●短期見通し穀物、天候リスク不在の間は上がらない=マーケットエッジ

配信元:MINKABU PRESS
著者:MINKABU PRESS
 トウモロコシは、400セント水準で下げ一服となり、自律反発局面に移行してい
る。需給緩和評価に大きな変化は見られないが、ファンド売りが一服しショートカバー
(買い戻し)が下値を支えている。ただし、450セントを上抜いていくような相場テ
ーマは欠いている。米産地が作付け期を迎えたことで、天候リスク織り込みが始まると
レンジ切り上げが打診されるが、現在の気象予報だとその必要性は乏しい。現行の価格
水準での取引が続こう。
 大豆は、穀物市場全体で持高調整の動きがみられ、大豆も修正高の局面に移行してい
る。
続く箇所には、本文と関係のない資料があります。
Definition uri_code_65 : list entry := [
    St 335 [(2, st 291); (48, st 336); (49, st 340); (50, st 343)] [If (Below 65) (If (Within 51 57)
      (Go (st 346)) Fall) (If (Above 70) (If (Within 97 102) (Go (st 347)) Fall) (Go (st 347))); Go (st 0)];
    St 336 [(46, st 294); (58, st 333)] [If (Below 65) (If (Within 48 57) (Go (st 337)) Fall) (If (Above 70)
      (If (Within 97 102) (Go (st 337)) Fall) (Go (st 337))); Go (st 0)];
    St 337 [] [If (Is 58) (Go (st 333)) Fall; If (Below 65) (If (Within 48 57) (Go (st 338)) Fall)
      (If (Above 70) (If (Within 97 102) (Go (st 338)) Fall) (Go (st 338))); Go (st 0)];
    St 338 [] [If (Is 58) (Go (st 333)) Fall; If (Below 65) (If (Within 48 57) (Go (st 339)) Fall)
      (If (Above 70) (If (Within 97 102) (Go (st 339)) Fall) (Go (st 339))); Go (st 0)];
    St 339 [] [If (Is 58) (Go (st 333)) Fall; Go (st 0)];
    St 340 [(46, st 294); (58, st 333)] [If (Below 65) (If (Within 48 57) (Go (st 341)) Fall) (If (Above 70)
      (If (Within 97 102) (Go (st 337)) Fall) (Go (st 337))); Go (st 0)];
    St 341 [(46, st 294); (58, st 333)] [If (Below 65) (If (Within 48 57) (Go (st 342)) Fall) (If (Above 70)
      (If (Within 97 102) (Go (st 338)) Fall) (Go (st 338))); Go (st 0)];
    St 342 [(46, st 294); (58, st 333)] [If (Below 65) (If (Within 48 57) (Go (st 339)) Fall) (If (Above 70)
      (If (Within 97 102) (Go (st 339)) Fall) (Go (st 339))); Go (st 0)]
].

Definition uri_code_66 : list entry := [
    St 343 [(46, st 294); (53, st 345); (58, st 333)] [If (Below 65) (If (Within 48 57) (Go (st 344)) Fall)
      (If (Above 70) (If (Within 97 102) (Go (st 337)) Fall) (Go (st 337))); Go (st 0)];
    St 344 [(46, st 294); (58, st 333)] [If (Below 65) (If (Within 48 57) (Go (st 338)) Fall) (If (Above 70)
      (If (Within 97 102) (Go (st 338)) Fall) (Go (st 338))); Go (st 0)];
    St 345 [(46, st 294); (58, st 333)] [If (Below 54) (If (Within 48 53) (Go (st 342)) Fall) (If (Above 57)
      (If (Above 70) (If (Within 97 102) (Go (st 338)) Fall) (If (AtLeast 65) (Go (st 338)) Fall))
      (Go (st 338))); Go (st 0)];
    St 346 [(46, st 294); (58, st 333)] [If (Below 65) (If (Within 48 57) (Go (st 344)) Fall) (If (Above 70)
      (If (Within 97 102) (Go (st 337)) Fall) (Go (st 337))); Go (st 0)];
    St 347 [] [If (Is 58) (Go (st 333)) Fall; If (Below 65) (If (Within 48 57) (Go (st 337)) Fall)
      (If (Above 70) (If (Within 97 102) (Go (st 337)) Fall) (Go (st 337))); Go (st 0)];
    St 348 [] [If (Below 65) (If (Within 48 57) (Go (st 349)) Fall) (If (Above 70) (If (Within 97 102)
      (Go (st 349)) Fall) (Go (st 349))); Go (st 0)];
    St 349 [] [If (Is 58) (Go (st 335)) Fall; If (Below 65) (If (Within 48 57) (Go (st 350)) Fall)
      (If (Above 70) (If (Within 97 102) (Go (st 350)) Fall) (Go (st 350))); Go (st 0)];
    St 350 [] [If (Is 58) (Go (st 335)) Fall; If (Below 65) (If (Within 48 57) (Go (st 351)) Fall)
      (If (Above 70) (If (Within 97 102) (Go (st 351)) Fall) (Go (st 351))); Go (st 0)]
].

Definition uri_code_67 : list entry := [
    St 351 [] [If (Is 58) (Go (st 335)) Fall; If (Below 65) (If (Within 48 57) (Go (st 352)) Fall)
      (If (Above 70) (If (Within 97 102) (Go (st 352)) Fall) (Go (st 352))); Go (st 0)];
    St 352 [] [If (Is 58) (Go (st 335)) Fall; Go (st 0)];
    St 353 [] [If (Below 65) (If (Within 48 57) (Go (st 354)) Fall) (If (Above 70) (If (Within 97 102)
      (Go (st 354)) Fall) (Go (st 354))); Go (st 0)];
    St 354 [] [If (Is 58) (Go (st 348)) Fall; If (Below 65) (If (Within 48 57) (Go (st 355)) Fall)
      (If (Above 70) (If (Within 97 102) (Go (st 355)) Fall) (Go (st 355))); Go (st 0)];
    St 355 [] [If (Is 58) (Go (st 348)) Fall; If (Below 65) (If (Within 48 57) (Go (st 356)) Fall)
      (If (Above 70) (If (Within 97 102) (Go (st 356)) Fall) (Go (st 356))); Go (st 0)];
    St 356 [] [If (Is 58) (Go (st 348)) Fall; If (Below 65) (If (Within 48 57) (Go (st 357)) Fall)
      (If (Above 70) (If (Within 97 102) (Go (st 357)) Fall) (Go (st 357))); Go (st 0)];
    St 357 [] [If (Is 58) (Go (st 348)) Fall; Go (st 0)];
    St 358 [] [If (Below 65) (If (Within 48 57) (Go (st 359)) Fall) (If (Above 70) (If (Within 97 102)
      (Go (st 359)) Fall) (Go (st 359))); Go (st 0)];
    St 359 [] [If (Is 58) (Go (st 353)) Fall; If (Below 65) (If (Within 48 57) (Go (st 360)) Fall)
      (If (Above 70) (If (Within 97 102) (Go (st 360)) Fall) (Go (st 360))); Go (st 0)];
    St 360 [] [If (Is 58) (Go (st 353)) Fall; If (Below 65) (If (Within 48 57) (Go (st 361)) Fall)
      (If (Above 70) (If (Within 97 102) (Go (st 361)) Fall) (Go (st 361))); Go (st 0)];
    St 361 [] [If (Is 58) (Go (st 353)) Fall; If (Below 65) (If (Within 48 57) (Go (st 362)) Fall)
      (If (Above 70) (If (Within 97 102) (Go (st 362)) Fall) (Go (st 362))); Go (st 0)]
].

Definition uri_code_68 : list entry := [
    St 362 [] [If (Is 58) (Go (st 353)) Fall; Go (st 0)];
    St 363 [] [If (Below 65) (If (Within 48 57) (Go (st 364)) Fall) (If (Above 70) (If (Within 97 102)
      (Go (st 364)) Fall) (Go (st 364))); Go (st 0)];
    St 364 [] [If (Is 58) (Go (st 358)) Fall; If (Below 65) (If (Within 48 57) (Go (st 365)) Fall)
      (If (Above 70) (If (Within 97 102) (Go (st 365)) Fall) (Go (st 365))); Go (st 0)];
    St 365 [] [If (Is 58) (Go (st 358)) Fall; If (Below 65) (If (Within 48 57) (Go (st 366)) Fall)
      (If (Above 70) (If (Within 97 102) (Go (st 366)) Fall) (Go (st 366))); Go (st 0)];
    St 366 [] [If (Is 58) (Go (st 358)) Fall; If (Below 65) (If (Within 48 57) (Go (st 367)) Fall)
      (If (Above 70) (If (Within 97 102) (Go (st 367)) Fall) (Go (st 367))); Go (st 0)];
    St 367 [] [If (Is 58) (Go (st 358)) Fall; Go (st 0)];
    St 368 [] [If (Is 58) (Go (st 369)) Fall; Go (st 0)];
    St 369 [(2, st 291); (48, st 370); (49, st 439); (50, st 442); (93, st 512)] [If (Below 65)
      (If (Within 51 57) (Go (st 445)) Fall) (If (Above 70) (If (Within 97 102) (Go (st 446)) Fall)
      (Go (st 446))); Go (st 0)];
    St 370 [(46, st 294); (58, st 374); (93, st 512)] [If (Below 65) (If (Within 48 57) (Go (st 371)) Fall)
      (If (Above 70) (If (Within 97 102) (Go (st 371)) Fall) (Go (st 371))); Go (st 0)];
    St 371 [(58, st 374); (93, st 512)] [If (Below 65) (If (Within 48 57) (Go (st 372)) Fall) (If (Above 70)
      (If (Within 97 102) (Go (st 372)) Fall) (Go (st 372))); Go (st 0)]
].

Definition uri_code_69 : list entry := [
    St 372 [(58, st 374); (93, st 512)] [If (Below 65) (If (Within 48 57) (Go (st 373)) Fall) (If (Above 70)
      (If (Within 97 102) (Go (st 373)) Fall) (Go (st 373))); Go (st 0)];
    St 373 [(58, st 374); (93, st 512)] [Go (st 0)];
    St 374 [(2, st 291); (48, st 375); (49, st 431); (50, st 434)] [If (Below 65) (If (Within 51 57)
      (Go (st 437)) Fall) (If (Above 70) (If (Within 97 102) (Go (st 438)) Fall) (Go (st 438))); Go (st 0)];
    St 375 [(46, st 294); (58, st 379); (93, st 512)] [If (Below 65) (If (Within 48 57) (Go (st 376)) Fall)
      (If (Above 70) (If (Within 97 102) (Go (st 376)) Fall) (Go (st 376))); Go (st 0)];
    St 376 [(58, st 379); (93, st 512)] [If (Below 65) (If (Within 48 57) (Go (st 377)) Fall) (If (Above 70)
      (If (Within 97 102) (Go (st 377)) Fall) (Go (st 377))); Go (st 0)];
    St 377 [(58, st 379); (93, st 512)] [If (Below 65) (If (Within 48 57) (Go (st 378)) Fall) (If (Above 70)
      (If (Within 97 102) (Go (st 378)) Fall) (Go (st 378))); Go (st 0)];
    St 378 [(58, st 379); (93, st 512)] [Go (st 0)];
    St 379 [(2, st 291); (48, st 380); (49, st 423); (50, st 426)] [If (Below 65) (If (Within 51 57)
      (Go (st 429)) Fall) (If (Above 70) (If (Within 97 102) (Go (st 430)) Fall) (Go (st 430))); Go (st 0)]
].
(* ===== verification/UriParser.v ===== *)
(** * Uri::Create (sylar/uri.cpp)

    The program of the machine: the tables of the states and the actions at the
    end of the text. *)

From Stdlib Require Import ZArith List String.
From S2P Require Import Prelude CString Uri UriMachine UriStates1 UriStates2.
Import ListNotations.

Local Open Scope Z_scope.
Local Open Scope list_scope.

(** The switch at the end of the text. *)
Definition uri_eof_1 : list entry := [
    Eof [462; 489] [save_port];
    Eof [460; 463; 464; 465; 466; 467; 470; 471; 472; 473; 474; 475; 476; 477; 478; 479; 480; 481; 482; 483;
      484; 485; 486; 487; 488; 490; 491; 492; 493; 494; 495; 496; 497; 498; 499; 500; 501; 502; 503; 504;
      505; 506; 507] [save_host];
    Eof [513] [save_path];
    Eof [457] [save_query];
    Eof [454] [save_fragment];
    Eof [456] [marku; save_query];
    Eof [453] [marku; save_fragment];
    Eof [461; 468] [markh; save_port];
    Eof [459; 469] [markh; save_host]
].

Definition uri_eof_2 : list entry := [
    Eof [514; 521] [markh; save_port; save_path];
    Eof [511; 522] [markh; save_host; save_path];
    Eof [515; 542] [save_port; markh; save_path];
    Eof [512; 516; 517; 518; 519; 520; 523; 524; 525; 526; 527; 528; 529; 530; 531; 532; 533; 534; 535; 536;
      537; 538; 539; 540; 541; 543; 544; 545; 546; 547; 548; 549; 550; 551; 552; 553; 554; 555; 556; 557;
      558; 559; 560] [save_host; markh; save_path]
].

Definition uri_program : list entry :=
  uri_code_1 ++ uri_code_2 ++ uri_code_3 ++ uri_code_4 ++ uri_code_5 ++ uri_code_6 ++ uri_code_7 ++
  uri_code_8 ++ uri_code_9 ++ uri_code_10 ++ uri_code_11 ++ uri_code_12 ++ uri_code_13 ++
  uri_code_14 ++ uri_code_15 ++ uri_code_16 ++ uri_code_17 ++ uri_code_18 ++ uri_code_19 ++
  uri_code_20 ++ uri_code_21 ++ uri_code_22 ++ uri_code_23 ++ uri_code_24 ++ uri_code_25 ++
  uri_code_26 ++ uri_code_27 ++ uri_code_28 ++ uri_code_29 ++ uri_code_30 ++ uri_code_31 ++
  uri_code_32 ++ uri_code_33 ++ uri_code_34 ++ uri_code_35 ++ uri_code_36 ++ uri_code_37 ++
  uri_code_38 ++ uri_code_39 ++ uri_code_40 ++ uri_code_41 ++ uri_code_42 ++ uri_code_43 ++
  uri_code_44 ++ uri_code_45 ++ uri_code_46 ++ uri_code_47 ++ uri_code_48 ++ uri_code_49 ++
  uri_code_50 ++ uri_code_51 ++ uri_code_52 ++ uri_code_53 ++ uri_code_54 ++ uri_code_55 ++
  uri_code_56 ++ uri_code_57 ++ uri_code_58 ++ uri_code_59 ++ uri_code_60 ++ uri_code_61 ++
  uri_code_62 ++ uri_code_63 ++ uri_code_64 ++ uri_code_65 ++ uri_code_66 ++ uri_code_67 ++
  uri_code_68 ++ uri_code_69 ++ uri_code_70 ++ uri_code_71 ++ uri_code_72 ++ uri_code_73 ++
  uri_code_74 ++ uri_code_75 ++ uri_code_76 ++ uri_code_77 ++ uri_code_78 ++ uri_code_79 ++
  uri_code_80 ++ uri_code_81 ++ uri_code_82 ++ uri_code_83 ++ uri_code_84 ++ uri_code_85 ++
  uri_code_86
  ++ uri_eof_1 ++ uri_eof_2.

Definition Uri_Create : string -> outcome (option Uri) := Create uri_program.

Example create_sample : Uri_Create "http://www.sylar.top:80/test/uri?id=100&name=sylar#frg"
  = Ret (Some (mkUri "http" "" "www.sylar.top" "/test/uri" "id=100&name=sylar" "frg" 80)).
Proof. vm_compute. reflexivity. Qed.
ただし、1,200セント台では過剰在庫を抱えた農家の強力な売り圧力も確認さ
れているため、現行価格からの上方ブレイクは想定されていない。引き続き一段高があ
るかは産地気象環境に依存するが、現状では作付けリスクを織り込む必要性は乏しい。
ブラジル産との輸出市場での競合も引き続き警戒されている。現行価格水準での取引が
続く見通し。
(マーケットエッジ・小菅 努)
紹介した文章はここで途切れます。